Their work focuses on the key interaction between the proteins ILK and parvins (α-parvin and β-parvin), which form a heterodimeric complex as part of the integrin-based  mechanotransduction pathway present in both cardiomyocytes and fibroblasts.

These protein:protein interactions are of central importance to regulation of the actin cytoskeleton, calcium dynamics, and the activation of pro-fibrotic pathways. ILK’s interaction with β-parvin activates sarcoplasmic reticulum ATPase (SERCA- 2a), which augments calcium reuptake into the sarcoplasmic reticulum and prevents cytosolic calcium overload, a feature of advanced heart failure.

Additionally, the ILK:β-parvin interaction induces cardioprotective mechanisms including the myocyte growth stimulation and the prevention of myocyte death. ILK:α-parvin interactions decrease heart contractility, myocyte survival, and promote fibrosis. Research at SickKids demonstrated that inhibition of ILK:α-parvin binding rescues cardiac function, representing a novel therapeutic target for the treatment of patients with heart failure and fibrosis.

First-in-class drug targeting mechanotransduction pathways to treat cardiac fibrosis and heart failure. Owing to the importance of force sensing, inhibitors of the ILK:α-parvin interaction could be potentially developed as therapies for treating other diseases: arrhythmia, cancer.

A high-throughput screen (HTRF assay) was designed and implemented at Evotec SE to identify small molecule disruptors of ILK: α-parvin complexes. The HTS yielded ~30 compounds that showed acceptable potency (4µm – 60µm), tractability to medicinal chemistry enabling further optimization of promising compounds and limited or modifiable toxicity.

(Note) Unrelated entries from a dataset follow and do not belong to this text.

(* ===== verification/MemExpand.v ===== *)
(** * Zone expansion

    What the cached masks say of the nodes of an allocator, and what
    expanding a zone can return. *)

From S2P Require Import Prelude GoStrings MemTypes MemNodes MemRequest MemZones MemAllocator MemState.

Lemma foreach_list_inv {A St} (P : St → Prop) (fn : A → St → St * bool) l st :
  P st → (∀ x st, x ∈ l → P st → P (fn x st).1) → P (foreach_list fn l st).
Proof.
  revert st. induction l as [|x l IH]; intros st Hst Hfn; simpl; [done|].
  pose proof (Hfn x st (list_elem_of_here _ _) Hst) as Hx.
  destruct (fn x st) as [st' []]; simpl in *; [|done].
  apply IH; [done|]. intros y st0 Hy. apply Hfn. by constructor.
Qed.

(** A loop that never stops early reaches [Q] if one of its steps does. *)
Lemma foreach_list_reach {A St} (P Q : St → Prop) (fn : A → St → St * bool) l x st :
  (∀ y st, (fn y st).2 = true) → (∀ y st, P st → P (fn y st).1) → (∀ y st, Q st → Q (fn y st).1) →
  x ∈ l → (∀ st, P st → Q (fn x st).1) → P st → Q (foreach_list fn l st).
Proof.
  intros Hgo HP HQ Hx Hhit. revert st. induction l as [|y l IH]; intros st Hst; [inversion Hx|]. simpl.
  pose proof (Hgo y st) as Hg. pose proof (HP y st Hst) as Hp.
  apply elem_of_cons in Hx as [->|Hx].
  - pose proof (Hhit st Hst) as Hq. destruct (fn y st) as [st' b]; simpl in *. subst b. clear -Hq HQ.
    apply (foreach_list_inv Q); [done|]. intros z st _. apply HQ.
  - destruct (fn y st) as [st' b]; simpl in *. subst b. by apply IH.
Qed.

Section config.
Context (a : Allocator) (Hcfg : config_ok a).

Lemma cfg_all i : 0 ≤ i → Z.testbit (mc_all (a_masks a)) i = true ↔ is_Some (a_nodes a !! i).
Proof.
  intros Hi. destruct (cfg_cache _ Hcfg) as (ns & Hns & Hc).
  rewrite (ok_all _ _ Hc i Hi). split.
  - intros (n & Hn%Hns & <- & _). eauto.
  - intros [n Hn]. exists n. destruct (cfg_node _ Hcfg i n Hn) as [Hid _].
    split_and!; try done. apply Hns. by rewrite Hid.
Qed.

Lemma cfg_byTypes T i :
  0 < T < 8 → 0 ≤ i →
  Z.testbit (mask_at (mc_byTypes (a_masks a)) T) i = true ↔
  ∃ n, a_nodes a !! i = Some n ∧ Node_HasMemory n = true ∧ Z.testbit T (memType n) = true.
Proof.
  intros HT Hi. destruct (cfg_cache _ Hcfg) as (ns & Hns & Hc).
  rewrite (ok_byTypes _ _ Hc T HT i Hi). split.
  - intros (n & Hn%Hns & <- & ? & ?). eauto.
  - intros (n & Hn & ? & ?). exists n. destruct (cfg_node _ Hcfg i n Hn) as [Hid _].
    split_and!; try done. apply Hns. by rewrite Hid.
Qed.

Lemma cfg_normal i :
  0 ≤ i → Z.testbit (mc_normal (a_masks a)) i = true ↔
  ∃ n, a_nodes a !! i = Some n ∧ Node_HasMemory n = true ∧ Node_IsNormal n = true.
Proof.
  intros Hi. destruct (cfg_cache _ Hcfg) as (ns & Hns & Hc).
  rewrite (ok_normal _ _ Hc i Hi). split.
  - intros (n & Hn%Hns & <- & ? & ?). eauto.
  - intros (n & Hn & ? & ?). exists n. destruct (cfg_node _ Hcfg i n Hn) as [Hid _].
    split_and!; try done. apply Hns. by rewrite Hid.
Qed.

Lemma cfg_all_mask64 : mask64 (mc_all (a_masks a)).
Proof.
  apply mask64_spec. intros i Hi [n Hn]%cfg_all; [|done].
  destruct (cfg_node _ Hcfg i n Hn) as [<- [[_ ?] _]]. done.
Qed.

Lemma cfg_byTypes_all T : submask (mask_at (mc_byTypes (a_masks a)) T) (mc_all (a_masks a)).
Proof.
  destruct (decide (0 < T < 8)) as [HT|HT].
  - apply submask_spec. intros i Hi (n & Hn & _)%cfg_byTypes; [|done..]. apply cfg_all; eauto.
  - destruct (cfg_cache _ Hcfg) as (ns & _ & Hc). by rewrite (ok_noTypes _ _ Hc T HT).
Qed.

(** ** Types of a set of nodes *)

Lemma fold_lor_bit {A} (f : A → Z) l acc i :
  Z.testbit (fold_left (λ m x, m ||| f x) l acc) i = true ↔
  Z.testbit acc i = true ∨ ∃ x, x ∈ l ∧ Z.testbit (f x) i = true.
Proof.
  revert acc. induction l as [|x l IH]; intros acc; simpl; [set_solver|].
  rewrite IH, Z.lor_spec, orb_true_iff. set_solver.
Qed.

Lemma types_of_bit zone t :
  0 ≤ t →
  Z.testbit (types_of a zone) t = true ↔
  ∃ i n, 0 ≤ i ∧ Z.testbit zone i = true ∧ a_nodes a !! i = Some n ∧ memType n = t.
Proof.
  intros Ht. unfold types_of. rewrite fold_lor_bit, Z.bits_0, NodeMask_Slice_ids.
  split.
  - intros [?|(i & Hi & Hb)]; [done|]. apply elem_of_mask_ids in Hi as [Hi Hz].
    rewrite Z.land_spec, andb_true_iff in Hz. destruct Hz as [Hz _].
    unfold node_types in Hb. destruct (a_nodes a !! i) as [n|] eqn:Hn; [|by rewrite Z.bits_0 in Hb].
    destruct (cfg_node _ Hcfg i n Hn) as [_ (_ & Hk & _)].
    rewrite Type_Mask_bit, bool_decide_eq_true in Hb by done. exists i, n. split_and!; try done. lia.
  - intros (i & n & Hi & Hz & Hn & <-). right. exists i.
    destruct (cfg_node _ Hcfg i n Hn) as [Hid (Hid2 & Hk & _)]. rewrite Hid in Hid2. split.
    + apply elem_of_mask_ids. split; [done|]. rewrite Z.land_spec, Hz. by apply cfg_all.
    + unfold node_types. rewrite Hn. by rewrite Type_Mask_bit, bool_decide_eq_true_2.
Qed.

Lemma types_of_lor z1 z2 : types_of a (z1 ||| z2) = types_of a z1 ||| types_of a z2.
Proof.
  apply Z.bits_inj'. intros t Ht. apply eq_true_iff_eq.
  rewrite Z.lor_spec, orb_true_iff, !types_of_bit by done.
  setoid_rewrite Z.lor_spec. setoid_rewrite orb_true_iff. naive_solver.
Qed.

Lemma types_of_mono z1 z2 : submask z1 z2 → submask (types_of a z1) (types_of a z2).
Proof.
  rewrite !submask_spec. intros Hs t Ht. rewrite !types_of_bit by done.
  intros (i & n & Hi & Hz & ?). exists i, n. split_and!; try tauto. by apply Hs.
Qed.

Lemma types_of_known zone : submask (types_of a zone) TypeMaskAll.
Proof.
  apply submask_spec. intros t Ht (i & n & _ & _ & Hn & <-)%types_of_bit; [|done].
  destruct (cfg_node _ Hcfg i n Hn) as [_ (_ & [->|[->| ->]] & _)]; done.
Qed.

Lemma types_of_zero : types_of a 0 = 0.
Proof. done. Qed.

(** Nodes of one type. *)
Lemma types_of_single t n :
  known_type t → submask n (mask_at (mc_byTypes (a_masks a)) (Type_Mask t)) → n ≠ 0 →
  types_of a n = Type_Mask t.
Proof.
  intros Ht Hn Hnz. assert (0 ≤ t) by (destruct Ht as [->|[->| ->]]; done).
  rewrite submask_spec in Hn.
  assert (∀ i, 0 ≤ i → Z.testbit n i = true → ∃ x, a_nodes a !! i = Some x ∧ memType x = t) as Hx.
  { intros i Hi (x & Hx & _ & Hb)%(Hn i Hi)%cfg_byTypes; [|by apply Type_Mask_range|done].
    exists x. split; [done|].
    destruct (cfg_node _ Hcfg i x Hx) as [_ (_ & Hk & _)].
    rewrite Type_Mask_bit, bool_decide_eq_true in Hb; [done|done|].
    destruct Hk as [->|[->| ->]]; done. }
  apply Z.bits_inj'. intros t' Ht'. apply eq_true_iff_eq.
  rewrite types_of_bit, Type_Mask_bit, bool_decide_eq_true by done. split.
  - intros (i & x & Hi & Hb & Hnode & <-). destruct (Hx i Hi Hb) as (x' & Hx' & <-). by simplify_eq.
  - intros ->. apply mask_nonzero in Hnz as (i & Hi & Hb).
    destruct (Hx i Hi Hb) as (x & Hnode & ?). eauto 10.
Qed.

(** ** Expansion *)

Lemma newCloseNodesOfType_sub zone t :
  submask (newCloseNodesOfType a zone t)
    (mask_at (mc_byTypes (a_masks a)) (Type_Mask t) &^ zone).
Proof.
  unfold newCloseNodesOfType, ForeachNode. rewrite NodeMask_Foreach_ids.
  apply (foreach_list_inv (λ st : Z * Z, submask st.1 _)); [apply submask_zero|].
  intros id st _ Hst. destruct (a_nodes a !! id) as [n|]; [|done]. cbn.
  unfold Node_ForeachDistance. apply (foreach_list_inv (λ st : Z * Z, submask st.1 _)); [done|].
  intros d [close max] _ Hcl. unfold close_nodes_step. cbn in *.
  repeat case_bool_decide; cbn; try done. apply submask_lor; [done|apply submask_land_r].
Qed.

Lemma defaultExpand_spec zone types :
  let '(n, t) := defaultExpand a zone types in
  n &&& zone = 0 ∧ submask n (mc_all (a_masks a)) ∧ t = types_of a n ∧ submask t types.
Proof.
  unfold defaultExpand, TypeMask_Foreach.
  apply (foreach_list_inv (λ st : Z * Z, let '(n, t) := st in
    n &&& zone = 0 ∧ submask n (mc_all (a_masks a)) ∧ t = types_of a n ∧ submask t types)).
  { by rewrite types_of_zero. }
  intros t [newNodes newTypes] [Ht Htb]%elem_of_TypeMask_Slice (Hd & Hall & Htypes & Hsub). cbn [fst].
  pose proof (newCloseNodesOfType_sub zone t) as Hn.
  set (n := newCloseNodesOfType a zone t) in *. clearbody n.
  case_bool_decide as Hnz; [|done].
  assert (submask n (mask_at (mc_byTypes (a_masks a)) (Type_Mask t))) as Hnt by bits_solver.
  split_and!.
  - bits_solver.
  - apply submask_lor; [done|]. trans (mask_at (mc_byTypes (a_masks a)) (Type_Mask t)); [done|].
    apply cfg_byTypes_all.
  - by rewrite types_of_lor, (types_of_single t n), Htypes.
  - apply submask_lor; [done|]. apply submask_spec. intros i Hi.
    rewrite Type_Mask_bit, bool_decide_eq_true by done. by intros ->.
Qed.

(** What the rest of the allocator relies on of an expansion, with and
    without a custom function. *)
Lemma expand_disjoint custom zone types n t :
  expand custom a zone types = (n, t) → n &&& zone = 0 ∧ mask64 n.
Proof.
  unfold expand. destruct (ExpandZone custom) as [f|].
  - intros [= <- _]. split; [bits_solver|].
    apply (mask64_submask _ (u64 (f zone types a))); [bits_solver|apply mask64_u64].
  - intros He. pose proof (defaultExpand_spec zone types) as Hs. rewrite He in Hs.
    destruct Hs as (? & Hall & _). split; [done|]. eapply mask64_submask; [done|].
    apply cfg_all_mask64.
Qed.

Lemma expand_default_types custom zone types n t :
  ExpandZone custom = None → expand custom a zone types = (n, t) →
  t = types_of a n ∧ submask t types ∧ submask n (mc_all (a_masks a)).
Proof.
  intros Hc. unfold expand. rewrite Hc. intros He.
  pose proof (defaultExpand_spec zone types) as Hs. rewrite He in Hs. naive_solver.
Qed.

(** ** Expansion finds nodes *)

(** While looking for the closest nodes: none found yet, or some. *)
Definition searching (st : Z * Z) : Prop := st.2 = MaxInt ∨ st.1 ≠ 0.

Lemma close_nodes_step_keeps zone t d nodes st :
  let st' := (close_nodes_step a zone t d nodes st).1 in
  (searching st → searching st') ∧ (st.1 ≠ 0 → st'.1 ≠ 0).
Proof.
  destruct st as [close max]. unfold searching, close_nodes_step.
  repeat case_bool_decide; cbn; try tauto. split; [intros _; right|by apply lor_nonzero_l].
  rewrite Z.lor_comm. by apply lor_nonzero_l.
Qed.

(** The nodes at a distance that are of the type and new. *)
Lemma distance_loop_finds zone t n ds d st :
  Forall (λ d, d ≤ MaxInt) ds → d ∈ ds →
  Distance_NodesAt (distance n) d &&& (mask_at (mc_byTypes (a_masks a)) (Type_Mask t) &^ zone) ≠ 0 →
  searching st →
  (foreach_list (λ d st, close_nodes_step a zone t d (Distance_NodesAt (distance n) d) st) ds st).1 ≠ 0.
Proof.
  intros Hds. revert st. induction Hds as [|d' ds Hd' Hds IH]; intros [close max] Hin Hnew Hst; [inversion Hin|].
  cbn [foreach_list]. unfold close_nodes_step at 1. case_bool_decide as Hz.
  - apply IH; [|done|done]. apply elem_of_cons in Hin as [->|?]; done.
  - case_bool_decide as Hle; cbn.
    + rewrite Z.lor_comm. by apply lor_nonzero_l.
    + destruct Hst as [Hst|Hst]; cbn in Hst; [lia|done].
Qed.

(** [j] is a new node for the zone, of type [t] with memory, and the
    distances of [n] cover it. *)
Definition new_node (zone t : Z) (n : Node) (j : Z) : Prop :=
  0 ≤ j ∧ Z.testbit zone j = false ∧
  (∃ y, a_nodes a !! j = Some y ∧ Node_HasMemory y = true ∧ memType y = t) ∧
  j < Z.of_nat (length (vector (distance n))) ∧ Forall (λ d, d ≤ MaxInt) (vector (distance n)).

Lemma new_node_distance zone t i n j :
  0 ≤ i → a_nodes a !! i = Some n → Z.testbit zone i = true → new_node zone t n j →
  ∃ d, d ∈ tail (sorted (distance n)) ∧
    Distance_NodesAt (distance n) d &&& (mask_at (mc_byTypes (a_masks a)) (Type_Mask t) &^ zone) ≠ 0.
Proof.
  intros Hi Hn Hzi (Hj & Hzj & (y & Hy & Hmem & Ht) & Hlen & _).
  destruct (cfg_node _ Hcfg i n Hn) as [Hid (_ & _ & Hd)]. subst i.
  destruct Hd as (_ & Hs & Hsv & Hat & d0 & Hd0 & Hself).
  destruct (lookup_lt_is_Some_2 (vector (distance n)) (Z.to_nat j)) as [d Hv]; [lia|].
  exists d. split.
  - assert (d ∈ sorted (distance n)) as Hin by (apply Hsv; by eapply list_elem_of_lookup_2).
    destruct (sorted (distance n)) as [|d1 ds]; [inversion Hin|]. cbn in Hd0 |- *. injection Hd0 as ->.
    apply elem_of_cons in Hin as [->|?]; [|done]. exfalso.
    apply Hat in Hv; [|done]. rewrite Hself in Hv. unfold NewNodeMask, NodeMask_Set in Hv. cbn in Hv.
    destruct (cfg_node _ Hcfg _ n Hn) as [_ (Hr & _)].
    rewrite Z.lor_0_l, node_bit_spec, bool_decide_eq_true in Hv by lia. subst j. congruence.
  - apply mask_nonzero. exists j. split; [done|].
    rewrite Z.land_spec, andb_true_iff. split; [by apply Hat|].
    rewrite Z.ldiff_spec, Hzj, andb_true_r. destruct (cfg_node _ Hcfg j y Hy) as [_ (_ & Hk & _)].
    subst t. apply cfg_byTypes; [by apply Type_Mask_range|done|]. exists y.
    split_and!; try done. rewrite Type_Mask_bit, bool_decide_eq_true; [done|done|].
    destruct Hk as [->|[->| ->]]; done.
Qed.

Lemma newCloseNodesOfType_finds zone t i n j :
  0 ≤ i < 64 → a_nodes a !! i = Some n → Z.testbit zone i = true → new_node zone t n j →
  newCloseNodesOfType a zone t ≠ 0.
Proof.
  intros Hi Hn Hzi Hnew. destruct (new_node_distance zone t i n j) as (d & Hd & Hnz); [lia|done..|].
  unfold newCloseNodesOfType, ForeachNode. rewrite NodeMask_Foreach_ids.
  apply (foreach_list_reach searching (λ st : Z * Z, st.1 ≠ 0) _ _ i).
  - intros y st. by destruct (a_nodes a !! y).
  - intros y st Hst. destruct (a_nodes a !! y) as [x|]; [|done]. cbn. unfold Node_ForeachDistance.
    apply (foreach_list_inv searching); [done|]. intros d' st' _. apply close_nodes_step_keeps.
  - intros y st Hst. destruct (a_nodes a !! y) as [x|]; [|done]. cbn. unfold Node_ForeachDistance.
    apply (foreach_list_inv (λ st : Z * Z, st.1 ≠ 0)); [done|]. intros d' st' _. apply close_nodes_step_keeps.
  - apply elem_of_mask_ids. split; [done|]. rewrite Z.land_spec, Hzi. apply cfg_all; [lia|eauto].
  - intros st Hst. rewrite Hn. cbn. unfold Node_ForeachDistance.
    destruct Hnew as (_ & _ & _ & _ & Hmax).
    destruct (cfg_node _ Hcfg i n Hn) as [_ (_ & _ & _ & Hs & Hsv & _)].
    apply (distance_loop_finds zone t n _ d); [|done|done|done].
    apply Forall_forall. intros d' Hd'. rewrite Forall_forall in Hmax. apply Hmax, Hsv.
    destruct (sorted (distance n)); [inversion Hd'|]. by constructor.
  - by left.
Qed.

(** The default expansion of a zone adds only nodes that exist and are new, reports
    exactly their types, which are among the allowed ones, and adds something
    whenever a node of the zone has a distance to a new node with memory of an
    allowed type. *)
Theorem defaultExpand_complete zone types :
  let '(nodes, newTypes) := defaultExpand a zone types in
  nodes &&& zone = 0 ∧ submask nodes (mc_all (a_masks a)) ∧
  newTypes = types_of a nodes ∧ submask newTypes types ∧
  ∀ i n j t, 0 ≤ i < 64 → a_nodes a !! i = Some n → Z.testbit zone i = true →
    Z.testbit types t = true → new_node zone t n j → nodes ≠ 0.
Proof.
  pose proof (defaultExpand_spec zone types) as Hs.
  destruct (defaultExpand a zone types) as [nodes newTypes] eqn:He.
  destruct Hs as (? & ? & ? & ?). split_and!; [done..|].
  intros i n j t Hi Hn Hzi Ht Hnew. change nodes with (nodes, newTypes).1. rewrite <- He.
  assert (known_type t) as Hk.
  { destruct Hnew as (_ & _ & (y & Hy & _ & <-) & _). by destruct (cfg_node _ Hcfg j y Hy) as [_ (_ & ? & _)]. }
  unfold defaultExpand, TypeMask_Foreach.
  apply (foreach_list_reach (λ _, True) (λ st : Z * Z, st.1 ≠ 0) _ _ t); try done.
  - by intros y [].
  - intros y [x ts] Hx. case_bool_decide; cbn; [by apply lor_nonzero_l|done].
  - by apply elem_of_TypeMask_Slice.
  - intros [x ts] _. rewrite bool_decide_eq_true_2; [|by eapply newCloseNodesOfType_finds]. cbn.
    rewrite Z.lor_comm. apply lor_nonzero_l. by eapply newCloseNodesOfType_finds.
Qed.
End config.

Preliminary results have identified promising compounds that disrupted ILK: α-parvin complexes (Figure 2) and decreased cardiac fibroblast migration (Figure 3) in a concentration dependent manner. Medicinal chemistry activities, have refined the hits towards a common central pharmacophore and area of binding on α-parvin. Resulting in 3 short listed molecules with single digit µM binding and ability to disrupt the ILK:α-parvin complex (measured via multiple orthogonal assays) and favorable ADME/Tox characteristics.